(A) Upon receiving notice of a state agency's excess supplies, property with remaining useful life, or surplus supplies, property with no remaining useful life, the director of administrative services will take control of each excess or surplus supply item that is valued at one hundred dollars or more.
(1) A state agency may dispose of its own excess or surplus supply that is valued at one hundred dollars or more, if the agency will be trading-in the supply for new supplies or equipment and the trade-in value is estimated to exceed the value of the supply if sold at public auction.
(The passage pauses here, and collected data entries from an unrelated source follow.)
(** The slice built from the map: one element per entry, whatever the
    order of the iteration. *)
Lemma listed_users (h : gmap string string) :
  let users := user_of <$> map_to_list h in
  NoDup (Email <$> users)
  /\ (forall u, u ∈ users <-> h !! Email u = Some (Password u) /\ Score u = 0)
  /\ (users = [] <-> h = ∅).
Proof.
  cbn zeta. split; [|split].
  - rewrite <- list_fmap_compose. apply (NoDup_fst_map_to_list h).
  - intros [e p sc]. rewrite list_elem_of_fmap. cbn. split.
    + intros ([e' p'] & [= -> -> ->] & Hin).
      by apply elem_of_map_to_list in Hin.
    + intros [Hl ->]. exists (e, p). split; [done|].
      by apply elem_of_map_to_list.
  - split.
    + intros Hnil%fmap_nil_inv. by apply map_to_list_empty_iff.
    + intros ->. by rewrite map_to_list_empty.
Qed.

Lemma register_app h us1 us2 :
  register h (us1 ++ us2) = register (register h us1) us2.
Proof. apply foldl_app. Qed.

Lemma register_lookup us : forall (h : gmap string string) a,
  a ∈ us -> is_Some (register h us !! Email a).
Proof.
  induction us as [|u us IH] using rev_ind; intros h a Ha.
  - by apply elem_of_nil in Ha.
  - rewrite register_app. cbn. apply elem_of_app in Ha as [Ha|Ha].
    + destruct (decide (Email u = Email a)) as [->|Hne].
      * rewrite lookup_insert_eq. eauto.
      * rewrite lookup_insert_ne by done. by apply IH.
    + apply list_elem_of_singleton in Ha as ->.
      rewrite lookup_insert_eq. eauto.
Qed.

Lemma register_lookup_inv us : forall (h : gmap string string) e p,
  register h us !! e = Some p ->
  h !! e = Some p \/ exists a, a ∈ us /\ Email a = e /\ Password a = p.
Proof.
  induction us as [|u us IH] using rev_ind; intros h e p Hl.
  - by left.
  - rewrite register_app in Hl. cbn in Hl.
    destruct (decide (Email u = e)) as [<-|Hne].
    + rewrite lookup_insert_eq in Hl. right. exists u.
      split; [apply elem_of_app; right; by apply list_elem_of_singleton|].
      split; congruence.
    + rewrite lookup_insert_ne in Hl by done.
      destruct (IH _ _ _ Hl) as [?|(a & Ha & ? & ?)]; [by left|].
      right. exists a. split; [apply elem_of_app; by left | done].
Qed.

Lemma accepted_cons rt r reqs s :
  accepted ((rt, r) :: reqs) s =
  (accepted [(rt, r)] s ++ accepted reqs (store (serve (handler rt) r s)))%list.
Proof. cbn [accepted]. by rewrite app_nil_r. Qed.

(** What one request, of any route, does to the user collection. *)
Lemma handler_users rt r s h :
  Redis.collection s "users" = Some h ->
  let o := serve (handler rt) r s in
  Redis.collection (store o) "users" =
    Some (register h (accepted [(rt, r)] s)).
Proof.
  intros Hc. cbn zeta. unfold accepted. rewrite app_nil_r.
  destruct rt; cbn [handler].
  - pose proof (Signup_effect r s h Hc) as Heff. cbn zeta in Heff.
    destruct (StatusCode (response (serve SignupHandler r s)) =? StatusCreated).
    + exact Heff.
    + by rewrite Heff.
  - by rewrite <- (steps_serve eq _ r s (ListUsers_readonly r)).
  - by rewrite <- (steps_serve eq _ r s (Login_readonly r)).
  - unfold Redis.collection in *.
    by rewrite (steps_serve _ _ r s (UpdateScore_keeps_users r)).
  - by rewrite <- (steps_serve eq _ r s (GetScore_readonly r)).
Qed.

Lemma run_users reqs : forall s h,
  Redis.collection s "users" = Some h ->
  Redis.collection (run reqs s) "users" = Some (register h (accepted reqs s)).
Proof.
  induction reqs as [|[rt r] reqs IH]; intros s h Hc; [done|].
  pose proof (handler_users rt r s h Hc) as Hstep. cbn zeta in Hstep.
  cbn [run]. rewrite (IH _ _ Hstep).
  by rewrite (accepted_cons rt r reqs), register_app.
Qed.

(** C7, as the code has it: on a store with a user collection [h], and
    after any run of requests, ListUsers answers 200 with a JSON body
    that is [null] when the user collection is empty and otherwise an
    array with exactly one object, email and unredacted password and
    score 0, for every entry of the collection. The email of every
    signup of the run that was answered 201 is listed, and nothing is
    listed but entries of [h] and signups answered 201: a signup that
    was turned down has written nothing. *)
Theorem ListUsers_reflects_signups s h reqs r :
  Redis.collection s "users" = Some h ->
  let s' := run reqs s in
  let o := serve GetAllUsersHandler r s' in
  exists h' users,
    Redis.collection s' "users" = Some h'
    /\ reply o =
         (StatusOK,
          [Json match users with
                | [] => JNull
                | _ => JArray (MarshalUser <$> users)
                end])
    /\ header (response o) !! "Content-Type" = Some "application/json"
    /\ NoDup (Email <$> users)
    /\ (forall u, u ∈ users <-> h' !! Email u = Some (Password u) /\ Score u = 0)
    /\ (users = [] <-> h' = ∅)
    /\ (forall a, a ∈ accepted reqs s -> Email a ∈ Email <$> users)
    /\ (forall u, u ∈ users ->
          h !! Email u = Some (Password u)
          \/ exists a, a ∈ accepted reqs s
               /\ Email a = Email u /\ Password a = Password u).
Proof.
  intros Hc. cbn zeta.
  pose proof (run_users reqs s h Hc) as Hrun.
  destruct (ListUsers_lists _ r _ Hrun) as (Hreply & Hct & _).
  destruct (listed_users (register h (accepted reqs s))) as (Hnd & Hin & Hnil).
  cbn zeta in *.
  exists (register h (accepted reqs s)),
         (user_of <$> map_to_list (register h (accepted reqs s))).
  split; [done|]. split.
  { rewrite Hreply. unfold MarshalUsers. by destruct (user_of <$> _). }
  split; [done|]. split; [done|]. split; [done|]. split; [done|]. split.
  - intros a Ha. destruct (register_lookup _ h a Ha) as [p Hp].
    apply list_elem_of_fmap. exists (mkUser (Email a) p 0).
    split; [done|]. by apply Hin.
  - intros u [Hu _]%Hin. by apply register_lookup_inv.
Qed.

Lemma ListUsers_reflects_signups_witness :
  let reqs := [(Signup, post (mkUser "a@b.c" "pw" 0));
               (Signup, mkRequest "POST" (Malformed "{"));
               (Signup, post (mkUser "d@e.f" "qr" 0))] in
  let o := serve GetAllUsersHandler (mkRequest "GET" (Malformed "")) (run reqs ∅) in
  accepted reqs ∅ = [mkUser "a@b.c" "pw" 0; mkUser "d@e.f" "qr" 0]
  /\ exists h' users,
       Redis.collection (run reqs ∅) "users" = Some h'
       /\ reply o =
            (StatusOK,
             [Json match users with
                   | [] => JNull
                   | _ => JArray (MarshalUser <$> users)
                   end])
       /\ header (response o) !! "Content-Type" = Some "application/json"
       /\ NoDup (Email <$> users)
       /\ (forall u, u ∈ users <->
             h' !! Email u = Some (Password u) /\ Score u = 0)
       /\ (users = [] <-> h' = ∅)
       /\ (forall a, a ∈ accepted reqs ∅ -> Email a ∈ Email <$> users)
       /\ (forall u, u ∈ users ->
             (∅ : gmap string string) !! Email u = Some (Password u)
             \/ exists a, a ∈ accepted reqs ∅
                  /\ Email a = Email u /\ Password a = Password u).
Proof.
  intros reqs o. split; [reflexivity|].
  apply (ListUsers_reflects_signups ∅ ∅ reqs (mkRequest "GET" (Malformed ""))).
  reflexivity.
Defined.

(** C7 as stated fails on the empty user collection: the body is
    [null], not an array. *)
Lemma ListUsers_not_an_array :
  let o := serve GetAllUsersHandler (mkRequest "GET" (Malformed "")) ∅ in
  Redis.collection ∅ "users" = Some ∅
  /\ reply o = (StatusOK, [Json JNull]).
Proof. vm_compute. split; reflexivity. Qed.

(** * Beyond the specification: what else the code shows

    ** Every branch of every handler *)

(** Unfold a handler down to the lookups in the store. *)
Ltac open_reads :=
  unfold reply, serve, handler, SignupHandler, GetAllUsersHandler, LoginHandler,
    UpdateScoreHandler, GetHighestScoreHandler, bind, cors, bind,
    HSet, HGet, Get, HGetAll;
  cbn;
  unfold Redis.get, Redis.hget, Redis.hgetall, Redis.Int.

Ltac open_handlers := open_reads; unfold Redis.hset.

(** Follow every branch the handler can take. *)
Ltac branches := repeat (case_match; simplify_eq; cbn in * ).

(** X1: a response with an error status, 400 or above, has left the
    store as it was, whatever the handler, the request and the store:
    no handler writes and then fails. *)
Theorem errors_write_nothing rt r s :
  let o := serve (handler rt) r s in
  400 <= StatusCode (response o) -> store o = s.
Proof.
  destruct r as [m b]. destruct rt; open_handlers; branches; try done.
  all: intros; lia.
Qed.

Lemma errors_write_nothing_witness :
  let s : gmap string value := {["users" := RString "legacy"]} in
  let o := serve SignupHandler (post (mkUser "a@b.c" "pw" 0)) s in
  StatusCode (response o) = StatusInternalServerError /\ store o = s.
Proof.
  intros s o. split; [reflexivity|].
  apply (errors_write_nothing Signup (post (mkUser "a@b.c" "pw" 0)) s).
  vm_compute. discriminate.
Defined.

(** X2: a preflight (method OPTIONS) to any of the four handlers that
    answer it gets 200 with an empty body and the CORS origin header,
    whatever its body: no command is sent and the store is as it was,
    even when the body is a valid signup or score update. *)
Theorem preflight_any_body rt r s :
  Method r = MethodOptions ->
  rt <> ListUsers ->
  let o := serve (handler rt) r s in
  reply o = (StatusOK, [])
  /\ commands o = []
  /\ store o = s
  /\ header (response o) !! "Access-Control-Allow-Origin"
       = Some "http://localhost:5173".
Proof.
  intros Hm Hrt. destruct r as [m b]. cbn in Hm. subst m.
  destruct rt; try done; open_handlers; done.
Qed.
(2) The director of administrative services may take control of excess or surplus supplies that are estimated to have value of less than one hundred dollars, if the agency that owns the supplies is not able to dispose of them in a cost effective or efficient manner and the agency requests the department of administrative services to dispose of the supplies.
(B) When a state agency, other than the department of administrative services, disposes of its excess or surplus supplies, it must dispose of the supplies in the most cost effective and efficient manner. State agencies must consider the following methods of disposal:
(1) Selling or donating excess or surplus supplies to another state agency;
(2) Selling or donating excess or surplus supplies to state supported or state assisted institutions of higher education, tax supported agencies, municipal corporations, school districts or other political subdivisions of this state;
(3) Trading-in excess or surplus supplies towards new supplies or equipment;
(4) Selling excess or surplus supplies to the general public by a fair and impartial process, such as advertisement by newspaper or internet;
(5) Recycling excess or surplus supplies;
(6) Disposing surplus supplies as refuse.
(C) A state agency that disposes of its own excess or surplus supplies should maintain a record of the disposition of the excess or surplus supplies in accordance with a proper record retention schedule.